Steel's book The Second World War predicted the war based on an assessment of Nazi intentions and historical parallels. Though the book had the war starting in 1935 rather than 1939 as it actually did, it became highly regarded after the start of the war, proving him essentially correct. Because of his prescience, he became widely followed, with a popular radio commentary in the U.S. during the war.

Steel ran for Congress in a 1946 special election in New York's 19th district, triggered by the resignation of incumbent Democrat Samuel Dickstein. Running on the American Labor Party ticket, Steel came in second place with 38% of the vote.

==Espionage==
Steel was alleged to have had a covert relationship with Soviet intelligence during World War II; a deciphered Venona cable of Soviet intelligence traffic from July 1944 reveals Steel told Vladimir Pravdin of the New York KGB that Roman Moszulski, the director of the Polish Telegraphic Agency, was secretly pro-Communist and told Moszulski that he should remain in place with the Polish Telegraphic Agency, which was aligned with the London-based Polish government-in-exile, and set up a meeting with the KGB. At the meeting Moszulski told Pravdin he believed Poland should have good relations with the Soviet Union and, "having thought over the full seriousness and the possible consequences of his step, he was putting himself at our disposal and was ready to give the Communists all the information he had and to questions concerning his activities." To prove his bona fides to Soviet intelligence, Moszulski conveyed a list of Polish exiles and Polish-Americans, including an evaluation of how they stood on Polish-Soviet relations.

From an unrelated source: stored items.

(* ===== verification/IpSamples.v ===== *)
(** Networks and their text at concrete inputs, with system functions that write a byte as
    two letters and know one interface. *)
From S2P Require Import Prelude Buffer Service Address Network.

Definition letters (b : Z) : list Z := [97 + b / 16; 97 + b mod 16].

Fixpoint of_letters (s : list Z) : option (list Z) :=
  match s with
  | [] => Some []
  | [_] => None
  | c :: d :: s =>
      match of_letters s with
      | Some l => Some ((c - 97) * 16 + (d - 97) :: l)
      | None => None
      end
  end.

Definition eth0 : list Z := [101; 116; 104; 48].

Definition letters_os : inet_os := {|
  os_ntop := fun af l => Some (concat (map letters l));
  os_pton := fun af s => if (length s =? 2 * addr_size af)%nat then of_letters s else None;
  if_indextoname := fun i => if i =? 1 then Some eth0 else None;
  if_nametoindex := fun s => if bool_decide (s = eth0) then 1 else 0 |}.

Lemma letters_length l : length (concat (map letters l)) = (2 * length l)%nat.
Proof. induction l as [|b l IH]; [done|]. cbn. rewrite IH. lia. Qed.

Lemma of_letters_ok l : of_letters (concat (map letters l)) = Some l.
Proof.
  induction l as [|b l IH]; [done|]. cbn [map concat letters app of_letters]. rewrite IH. do 2 f_equal.
  pose proof (Z.div_mod b 16). lia.
Qed.

Lemma letters_text l : Forall byte_ok l -> Forall text_char (concat (map letters l)).
Proof.
  induction 1 as [|b l Hb _ IH]; [constructor|]. cbn [map concat letters app]. unfold byte_ok in Hb.
  assert (0 <= b / 16 < 16) by (split; [apply Z.div_pos; lia|apply Z.div_lt_upper_bound; lia]).
  pose proof (Z.mod_pos_bound b 16). do 2 (constructor; [unfold text_char, name_char, percent; lia|]). done.
Qed.

#[export] Instance letters_laws : InetLaws letters_os.
Proof.
  split; cbn.
  - intros af l [Hl Hb]. eexists; split; [reflexivity|]. rewrite letters_length, Hl, Nat.eqb_refl, of_letters_ok.
    split_and!; [done|by apply letters_text|]. unfold zlen. rewrite letters_length, Hl. by destruct af.
  - intros l s [Hl _] [= <-]. by rewrite letters_length, Hl.
  - intros i s. destruct (Z.eqb_spec i 1) as [->|]; [|done]. intros [= <-]. split; [done|].
    repeat (apply Forall_cons; split; [unfold name_char; lia|]). constructor.
Qed.

(** 10.1.2.3/24 in 10.0.0.0/8, 10.1.2.3 alone, and fe80::1/64 on the first interface in fe80::/10. *)
Definition net24 : network_v4 := {| v4_address_ := v4_of_uint 0x0A010203; v4_prefix_length_ := 24 |}.

Definition net8 : network_v4 := {| v4_address_ := v4_of_uint 0x0A000000; v4_prefix_length_ := 8 |}.

Definition net30 : network_v4 := {| v4_address_ := v4_of_uint 0x0A010203; v4_prefix_length_ := 30 |}.

Definition local_bytes (b : Z) : list Z := 0xfe :: 0x80 :: replicate 13 0 ++ [b].

Definition net64 : network_v6 := {| v6_address_ := v6_of_bytes (local_bytes 1) 1; v6_prefix_length_ := 64 |}.

Definition net10 : network_v6 := {| v6_address_ := v6_of_bytes (local_bytes 0) 1; v6_prefix_length_ := 10 |}.

Definition net126 : network_v6 := {| v6_address_ := v6_of_bytes (local_bytes 1) 1; v6_prefix_length_ := 126 |}.

Lemma v6_wf_test l s : length l = 16%nat -> forallb (fun b => (0 <=? b) && (b <? 256)) l = true -> is_u32 s -> v6_wf (v6_of_bytes l s).
Proof. intros. split; [by apply wf_bytes_test|done]. Qed.

Ltac wf_network := split; [first [apply v4_of_uint_wf | by apply v6_wf_test]|cbn; lia].

Lemma subnet_is_inclusion_witness :
  (exists b, v4_is_subnet_of net24 net8 = Ok b /\
    (b = true <-> 8 < 24 /\ forall a, v4_wf a -> v4_contains net24 a -> v4_contains net8 a)) /\
  (exists b, v6_is_subnet_of net64 net10 = Ok b /\
    (b = true <-> 10 < 64 /\ forall a, v6_wf a -> v6_contains net64 a -> v6_contains net10 a)).
Proof. apply (subnet_is_inclusion net24 net8 net64 net10); wf_network. Defined.

Example subnets_evaluate :
  v4_is_subnet_of net24 net8 = Ok true /\ v4_is_subnet_of net8 net24 = Ok false /\
  v6_is_subnet_of net64 net10 = Ok true.
Proof. by vm_compute. Qed.


Example hosts_evaluate :
  walk 4 (begin_ (v4_hosts net30)) (end_ (v4_hosts net30)) = Some [v4_of_uint 0x0A010201; v4_of_uint 0x0A010202] /\
  walk 4 (begin_ (v6_hosts net126)) (end_ (v6_hosts net126)) =
    Some (map (fun b => v6_of_bytes (local_bytes b) 1) [0; 1; 2; 3]).
Proof. by vm_compute. Qed.

Lemma masks_are_of_networks_witness :
  wf4 net24 /\ v4_address_ net24 = v4_of_uint 0x0A010203 /\ netmask net24 = v4_of_uint 0xFFFFFF00.
Proof.
  apply (masks_are_of_networks (v4_of_uint 0x0A010203) (v4_of_uint 0xFFFFFF00) net24);
    [apply v4_of_uint_wf|apply v4_of_uint_wf|by vm_compute].
Defined.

Steel's cover name assigned by Soviet intelligence and deciphered by Arlington Hall cryptographers is DICKY, DICKI and DIKI.

==Works==
- Hitler as Frankenstein
- The Second World War
- Men Behind the War
- The Future of Europe
- The John Steel Report on World Affairs

==Sources==
- Obituary, New York Times, December 3, 1988
- Judy Holiday's Explanation, FBI File
- John Earl Haynes and Harvey Klehr, Venona: Decoding Soviet Espionage in America (New Haven: Yale University Press, 1999), pg. 240.
- References to Steel in the following Venona project decryptions:
  - 734 KGB New York to Moscow, 21 May 1944; 1039–1041 KGB New York to Moscow, 24–25 July 1944; 1393 KGB New York to Moscow, 3 October 1944; 1814, 1815 KGB New York to Moscow, 23 December 1944.